Add the following into a glass bowl:
- 1 13.5 oz can of coconut cream
- ½ tsp vanilla
- 2 tbsp honey
- 2 tbsp cocoa powder
- Pinch of pink salt
- Open a capsule of probiotics and pour into the mixture
- Use an immersion blender or whisk to combine thoroughly, then add the following:
- ½ cup of roughly chopped frozen dark cherries
- 1 tbsp of chia seeds
Stir together then place lid on the glass bowl and place in fridge for at least 6 hours.
Brazil Nut Bars
These bars are the yummiest snack to keep on-hand. We always have a glass jar of them in the freezer for when hanger strikes! Not only are they satisfying and great for your physical body, they also offer mood boosting benefits.

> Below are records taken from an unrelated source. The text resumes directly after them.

Lemma inbound_merged d now s us e :
  foldl (add_inbound now) (sell_entry cfg d now <$> s) us = Some e -> merged d now s us e.
Proof.
  revert e. induction us as [|u us IH] using rev_ind; intros e.
  - destruct s; [|done]. cbn. intros [= <-]. by split.
  - rewrite foldl_app. cbn [foldl]. unfold add_inbound at 1. intros [= <-].
    destruct (foldl _ _ us) as [e|] eqn:E; cbn [unwrap_or].
    + apply fill_merged; [|by apply IH]. destruct us; [|by right]. left. by destruct s; eauto.
    + destruct us as [|u' us] using rev_ind; [|by rewrite foldl_app in E].
      destruct s; [done|]. destruct u. split; cbn; try done; lia.
Qed.

(** Every entry of the map sits at its own key. *)
Lemma by_pubkey_key d now k e : by_pubkey cfg d now !! k = Some e -> PeerStatus.pubkey e = k.
Proof.
  rewrite by_pubkey_lookup.
  assert (forall s, sold d k = Some s -> peer_to_hex (PeerSnapshot.peer s) = k) as Hs.
  { intros s E%last_Some_elem_of. by apply list_elem_of_filter in E as [? _]. }
  assert (Forall (fun u => UpstreamState.pubkey u = k) (bought d k)) as Hu.
  { apply Forall_forall. intros u. unfold bought. by rewrite list_elem_of_filter; intros []. }
  assert (forall o, (forall e, o = Some e -> PeerStatus.pubkey e = k) -> forall us e,
    Forall (fun u => UpstreamState.pubkey u = k) us ->
    foldl (add_inbound now) o us = Some e -> PeerStatus.pubkey e = k) as K.
  { intros o Ho us e' Hus. revert o Ho. induction Hus as [|u us Hu1 Hus IH]; intros o Ho; [by apply Ho|].
    cbn [foldl]. apply IH. intros ? [= <-]. destruct o as [e2|]; cbn; [by apply Ho|done]. }
  apply K; [|done]. intros e' E. destruct (sold d k) as [s|] eqn:Es; [|done].
  injection E as <-. by apply Hs.
Qed.

Lemma by_pubkey_dom d now k :
  is_Some (by_pubkey cfg d now !! k) <-> is_Some (sold d k) \/ bought d k <> [].
Proof.
  rewrite by_pubkey_lookup. destruct (bought d k) as [|u us] using rev_ind.
  - cbn. destruct (sold d k); cbn; split; intros Hx; eauto.
    + by destruct Hx.
    + destruct Hx as [[? ?]|]; done.
  - rewrite foldl_app. cbn. split; [intros _; right; by destruct us|eauto].
Qed.

Lemma sold_peer `{!HexLaws} d p ps :
  Session.peers (session d) !! p = Some ps -> sold d (peer_to_hex p) = Some (Session.snapshot_peer p ps).
Proof.
  intros Hp. unfold sold. set (l := filter _ _).
  assert (Session.snapshot_peer p ps ∈ l) as Hin.
  { apply list_elem_of_filter. split; [by destruct (PeerSession.last_counters ps) eqn:E;
      unfold Session.snapshot_peer; rewrite E|].
    apply list_elem_of_fmap. exists (p, ps). split; [done|]. by apply elem_of_btree_iter. }
  destruct (last l) as [s|] eqn:E; [|apply last_None in E; rewrite E in Hin; by apply not_elem_of_nil in Hin].
  apply last_Some_elem_of in E. apply list_elem_of_filter in E as [Hk E].
  apply list_elem_of_fmap in E as ([q qs] & -> & E). apply elem_of_btree_iter in E.
  assert (q = p) as ->; [|congruence]. apply to_hex_inj. rewrite <- Hk.
  unfold Session.snapshot_peer. by destruct (PeerSession.last_counters qs).
Qed.
End facts.

(** A price as the fingerprint sees it. *)
Definition as_mint_price (m : MintOption.t) : MintPrice.t :=
  MintPrice.mk (MintOption.mint_url m) (MintOption.price_per_second m)
    (MintOption.price_per_unit m) (MintOption.mint_unit m).

(** ** A node that sells to one peer and buys from two *)

Module StatusDemo.
(** [alice] is both a customer and an upstream; [bob] is only an upstream. *)
Definition alice_hex : string := @peer_to_hex ConsumeDemo.hex NodeDemo.alice.
Definition seen (key : string) : ConsumeEvent.t :=
  ConsumeEvent.mk 1 key (Price.mk 2 3) 20000 12000 (Some (mkSummary 5000 4000 70)) false false None.
Definition node : t :=
  record_upstream NodeDemo.clock "http://b" (seen "bob")
    (record_upstream NodeDemo.clock "http://a" (seen alice_hex) NodeDemo.node).
Definition sha (b : bytes) : bytes := take 32 (b ++ replicate 32 (byte_of_Z 0)).
Definition cfg : Config.t :=
  Config.mk None "127.0.0.1:4747" ["https://mint.a"; "https://mint.b"]%string
    [ProductConfig.mk 0 5 2 None None None None; ProductConfig.mk 100 7 0 None None None None]
    FirewallMode.Enforcing "bytes" "/tmp/tollgate.sock" 5 []
    V1CompatConfig.default DynamicPricingConfig.default ∅.
End StatusDemo.

(** ** Properties *)

(** The status view shows every peering once, with both sides merged. The
    entries have distinct keys, which are exactly those of the peers the session
    tracks and of the upstreams; an entry's balance with us is the session's and our
    balance with it the upstream loop's, zero where there is no such side, its usage
    the higher of the two counts, its drift the sell side's first; and a peer the
    session tracks is shown with the session's own snapshot of it. *)
Theorem status_merges_both_sides `{Minicbor, HexCodec, !HexLaws} clock cfg d :
  let '(d', st) := status clock cfg d in
  let now := clock (clock_reads d) in
  d' = tick_clock d /\
  NoDup (PeerStatus.pubkey <$> NodeStatus.peers st) /\
  (forall k, k ∈ (PeerStatus.pubkey <$> NodeStatus.peers st) <->
     is_Some (sold d k) \/ bought d k <> []) /\
  Forall (fun e => let k := PeerStatus.pubkey e in merged cfg d now (sold d k) (bought d k) e)
    (NodeStatus.peers st) /\
  (forall p ps, Session.peers (session d) !! p = Some ps ->
     sold d (peer_to_hex p) = Some (Session.snapshot_peer p ps)).
Proof.
  cbn. set (now := clock _). set (m := by_pubkey cfg d now).
  assert (forall k e, (k, e) ∈ btree_iter str_le m -> PeerStatus.pubkey e = k /\ m !! k = Some e) as Hk.
  { intros k e He%elem_of_btree_iter. split; [by eapply by_pubkey_key|done]. }
  assert (PeerStatus.pubkey <$> (snd <$> btree_iter str_le m) = fst <$> btree_iter str_le m) as Ek.
  { rewrite <- list_fmap_compose. apply list_fmap_ext. intros i [k e] Hi.
    by apply (Hk k e), list_elem_of_lookup_2 with i. }
  split; [done|]. rewrite Ek. split; [|split; [|split]].
  - unfold btree_iter. rewrite merge_sort_Permutation. apply NoDup_fst_map_to_list.
  - intros k. rewrite <- (by_pubkey_dom cfg d now k), list_elem_of_fmap. split.
    + intros ([k' e] & -> & He). exists e. by apply (Hk k' e).
    + intros [e He]. exists (k, e). split; [done|]. by apply elem_of_btree_iter.
  - apply Forall_fmap, Forall_forall. intros [k e] He. cbn. destruct (Hk k e He) as [-> Hl].
    apply inbound_merged. by rewrite <- by_pubkey_lookup.
  - intros p ps. apply sold_peer.
Qed.

Lemma status_merges_both_sides_witness :
  let st := (@status Toy.toy ConsumeDemo.hex NodeDemo.clock NodeDemo.cfg StatusDemo.node).2 in
  ((fun e => (PeerStatus.state e, PeerStatus.received e, PeerStatus.our_balance e)) <$>
     NodeStatus.peers st =
   [("Active", 4000, 12000); ("Active", 4000, 12000)]%string) /\
  NoDup (PeerStatus.pubkey <$> NodeStatus.peers st).
Proof.
  cbv zeta. split; [vm_compute; reflexivity|].
  exact (proj1 (proj2 (@status_merges_both_sides Toy.toy ConsumeDemo.hex NodeDemo.hex_laws
    NodeDemo.clock NodeDemo.cfg StatusDemo.node))).
Defined.

(** C38: a node advertises what it is configured with. A peer that receives the price
    sheet decodes it to the sheet built; every configured product is offered once, at
    every configured mint and in order, with the integer rates of its configuration, the
    scale of its configuration, or 1000 where that is zero, and fingerprints that a peer
    recomputes from the entry itself; the status view shows those same offers; and the
    rates a buyer takes from the sheet are, as integers, those the node's session was
    started with, those of the first product, as long as some mint is configured, and
    zero otherwise. A rate is worth a rate divided by the scale: the theorem says nothing
    of the price that is charged, to which the scale makes no difference. *)
Theorem advertised_rates_are_configured `{Sha256, MinicborLaws, HexCodec} cfg :
  (forall b, length (sha256 b) = 32%nat) -> Config.wf cfg ->
  let sheet := Config.price_sheet cfg in
  let encoded := PriceSheet.encode sheet in
  Client.find_price_sheet [encoded] = Some sheet /\
  Client.price_from_sheet (Client.find_price_sheet [encoded]) =
    (if decide (Config.mints cfg = []) then Price.default else Config.startup_price cfg) /\
  Forall2 (fun p e =>
    ProductEntry.pricing_scale e =
      (if ProductConfig.pricing_scale p =? 0 then 1000 else ProductConfig.pricing_scale p) /\
    MintOption.mint_url <$> ProductEntry.mint_options e = Config.mints cfg /\
    Forall (fun m =>
      MintOption.price_per_second m = ProductConfig.price_per_second p /\
      MintOption.price_per_unit m = ProductConfig.price_per_unit p /\
      MintOption.option_id m = option_id (MintOption.mint_url m) (MintOption.mint_unit m))
      (ProductEntry.mint_options e) /\
    ProductEntry.product_id e =
      pid_bytes (product_id (ProductEntry.pricing_scale e)
        (as_mint_price <$> ProductEntry.mint_options e) (ProductEntry.extensions e)))
    (Config.products cfg) (PriceSheet.products sheet) /\
  decode_pricing encoded =
    PricingStatus.mk (product_status <$> PriceSheet.products sheet)
      DEFAULT_MIN_INTERVAL_MS DEFAULT_MAX_INTERVAL_MS.
Proof.
  intros Hsha Hc. cbv zeta.
  pose proof (price_sheet_wf Hsha cfg Hc) as Hw.
  assert (PriceSheet.decode (PriceSheet.encode (Config.price_sheet cfg)) =
    Some (Config.price_sheet cfg)) as Ed by exact (cbor_roundtrip _ Hw).
  assert (Client.find_price_sheet [PriceSheet.encode (Config.price_sheet cfg)] =
    Some (Config.price_sheet cfg)) as Ef.
  { exact (find_message_first MessageType.PriceSheet _ [] [] Hw eq_refl (Forall_nil_2 _)). }
  split; [done|]. split; [|split].
  - rewrite Ef. unfold Client.price_from_sheet, Config.price_sheet, Config.startup_price. cbn.
    destruct (Config.products cfg) as [|p ps]; cbn; [by case_decide|].
    unfold Config.mint_prices. by destruct (Config.mints cfg).
  - cbn. apply Forall2_fmap_r, Forall_Forall2_diag, Forall_forall. intros p _. cbn.
    unfold Config.mint_prices. rewrite <- !list_fmap_compose. split_and!.
    + done.
    + apply list_fmap_id.
    + apply Forall_fmap, Forall_true. done.
    + done.
  - unfold decode_pricing. by rewrite Ed.
Qed.

Lemma advertised_rates_are_configured_witness :
  ((forall b, length (StatusDemo.sha b) = 32%nat) /\ Config.wf StatusDemo.cfg) /\
  Client.price_from_sheet (Client.find_price_sheet (H := Toy.toy)
    [PriceSheet.encode (H := Toy.toy.(mc_sheet))
       (Config.price_sheet (H := StatusDemo.sha) StatusDemo.cfg)]) = Price.mk 5 2.
Proof.
  assert (forall b, length (StatusDemo.sha b) = 32%nat) as Hs.
  { intros b. unfold StatusDemo.sha. rewrite length_take, length_app, length_replicate. lia. }
  assert (Config.wf StatusDemo.cfg) as Hw.
  { split; [apply (bool_decide_unpack _); vm_compute; exact I|].
    repeat constructor; discriminate. }
  split; [by split|].
  exact (proj1 (proj2 (@advertised_rates_are_configured StatusDemo.sha Toy.toy Toy.toy_laws
    ConsumeDemo.hex StatusDemo.cfg Hs Hw))).
Defined.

They contain brazil nuts, which are full of selenium, a mood boosting mineral, as well as those omega 3-rich chia seeds. Dates contain antioxidants that help us feel our physical best, which translates to our emotional best, and the oats are a low glycaemic index food, which keeps blood sugar and mood stable.
Place all of the following in a food processor:
- 1 cup raw Brazil nuts
- 1/2 cup almond butter
- 1/2 cup gluten-free oats
- 1/2 cup pitted dates
- 2 tbsp chia seeds
- 1 1/2 tbsp raw honey
- 1/2 cup unfiltered coconut oil
- 1 tsp pink Himalayan salt
- 2/3 cup of allergen-free semi-sweet chocolate chips
Pulse until everything is combined and begins to ball together. Then empty the mixture onto a parchment-lined baking sheet and pat it down with your hands until you have a 1/2-inch thick square. Place in freezer for a few hours until hard. Then take out, cut into bars, and keep in a glass mason jar in the freezer. You’ll want to enjoy these straight out of the freezer, as they will “melt” into a nice spread for your sandwich.